▶ _Assignment_:
Reproduce each line from the first in the data through the line that contains "Theorem CancelExecution_success (graphID" exactly; give nothing else.

[[ Records for the exercise open ]]

(** Cancelling a tracked, non-terminal execution whose record is stored
    (store writes succeeding) returns no error, stores the record as
    Cancelled with [CompletedAt] set and every other field unchanged,
    deletes the tracker entry, cancels the timeout context (so its deadline
    can no longer fire) and publishes only [graph.events] messages; a
    failed GraphCancelled publication is ignored. *)
Theorem CancelExecution_success (graphID : nat) (ec : ExecCtx) (state : GraphState) (w : World) :
  executions w !! graphID = Some ec -> is_terminal (ec_status ec) = false ->
  store w !! graphID = Some state -> gs_GraphID state = graphID -> save_faults w = [] ->
  exists w',
    CancelExecution graphID w = Some (None, w') /\
    store w' = <[graphID := set_gs_completed (Some (clock w))
                              (set_gs_status ExecutionStatusCancelled state)]> (store w) /\
    executions w' = delete graphID (executions w) /\
    contexts w' !! graphID <> Some CtxActive /\
    (forall k, k <> graphID -> contexts w' !! k = contexts w !! k) /\
    only_graph_events w w' /\
    DeadlineExpires graphID w' = Some (tt, w').
Proof.
  intros He Hnt Hst Hid Hsf. unfold CancelExecution. run_m. rewrite He, Hnt. simpl.
  destruct (contexts w !! graphID) as [[]|] eqn:Hc; simpl; rewrite Hst; simpl; rewrite Hsf; simpl;
    rewrite Hid.
  all: destruct (pub_faults w) as [|[] pf]; simpl.
  all: eexists; split; [reflexivity|]; simpl.
  all: split; [reflexivity|].
  all: split; [rewrite delete_insert_eq; reflexivity|].
  all: rewrite ?lookup_insert_eq, ?Hc.
  all: split; [discriminate|].
  all: split; [intros k Hk; rewrite ?lookup_insert_ne by congruence; reflexivity|].
  all: split; [graph_events|].
  all: unfold DeadlineExpires; simpl; rewrite ?lookup_insert_eq, ?Hc; reflexivity.
Qed.

(** Cancelling a tracked, non-terminal execution whose record is missing
    from the store fails with the get-state error, but only after the
    timeout context has been cancelled and the tracker entry re-stored as
    Cancelled; the store and the bus are untouched, and a second cancel
    then reports AlreadyTerminal Cancelled. *)
Theorem CancelExecution_missing_record (graphID : nat) (ec : ExecCtx) (w : World) :
  executions w !! graphID = Some ec -> is_terminal (ec_status ec) = false ->
  store w !! graphID = None ->
  exists w',
    CancelExecution graphID w = Some (Some (ErrGetState graphID), w') /\
    executions w' = <[graphID := mkExecCtx (ec_graphID ec) ExecutionStatusCancelled
                                   (ec_startedAt ec)]> (executions w) /\
    contexts w' !! graphID <> Some CtxActive /\
    store w' = store w /\ published w' = published w /\
    CancelExecution graphID w'
      = Some (Some (ErrAlreadyTerminal ExecutionStatusCancelled), w').
Proof.
  intros He Hnt Hst. unfold CancelExecution. run_m. rewrite He, Hnt. simpl.
  destruct (contexts w !! graphID) as [[]|] eqn:Hc; simpl; rewrite Hst; simpl.
  all: eexists; split; [reflexivity|]; simpl.
  all: split; [reflexivity|].
  all: rewrite ?lookup_insert_eq, ?Hc.
  all: split; [discriminate|].
  all: split; [reflexivity|]; split; [reflexivity|].
  all: unfold CancelExecution; run_m; reflexivity.
Qed.

Lemma DeadlineExpires_fails_record_witness :
  contexts running_world !! 0 = Some CtxActive /\
  store running_world !! 0 = Some (initial_state 0 sample_graph ∅ 0) /\
  gs_GraphID (initial_state 0 sample_graph ∅ 0) = 0 /\ save_faults running_world = [] /\
  exists w', DeadlineExpires 0 running_world = Some (tt, w') /\
    stored_status w' 0 = Some ExecutionStatusFailed /\ executions w' !! 0 = None.
Proof.
  assert (H1 : contexts running_world !! 0 = Some CtxActive) by reflexivity.
  assert (H2 : store running_world !! 0 = Some (initial_state 0 sample_graph ∅ 0)) by reflexivity.
  assert (H3 : gs_GraphID (initial_state 0 sample_graph ∅ 0) = 0) by reflexivity.
  assert (H4 : save_faults running_world = []) by reflexivity.
  do 4 (split; [assumption|]).
  destruct (DeadlineExpires_fails_record 0 _ running_world H1 H2 H3 H4)
    as (w' & Hrun & Hs & He & _).
  exists w'. split; [exact Hrun|]. unfold stored_status. rewrite Hs, He.
  split; [vm_compute; reflexivity|apply lookup_delete_eq].
Defined.

Lemma DeadlineExpires_missing_record_witness :
  let w0 := set_contexts {[0 := CtxActive]} empty_world in
  contexts w0 !! 0 = Some CtxActive /\ store w0 !! 0 = None /\
  DeadlineExpires 0 w0 = Some (tt, set_contexts {[0 := CtxDeadlineExceeded]} empty_world).
Proof.
  intros w0.
  assert (H1 : contexts w0 !! 0 = Some CtxActive) by reflexivity.
  assert (H2 : store w0 !! 0 = None) by reflexivity.
  split; [exact H1|]. split; [exact H2|].
  rewrite (DeadlineExpires_missing_record 0 w0 H1 H2). vm_compute. reflexivity.
Defined.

[[ Records for the exercise closed ]]

▶ _Answer to the exercise_:
(** Cancelling a tracked, non-terminal execution whose record is stored
    (store writes succeeding) returns no error, stores the record as
    Cancelled with [CompletedAt] set and every other field unchanged,
    deletes the tracker entry, cancels the timeout context (so its deadline
    can no longer fire) and publishes only [graph.events] messages; a
    failed GraphCancelled publication is ignored. *)
Theorem CancelExecution_success (graphID : nat) (ec : ExecCtx) (state : GraphState) (w : World) :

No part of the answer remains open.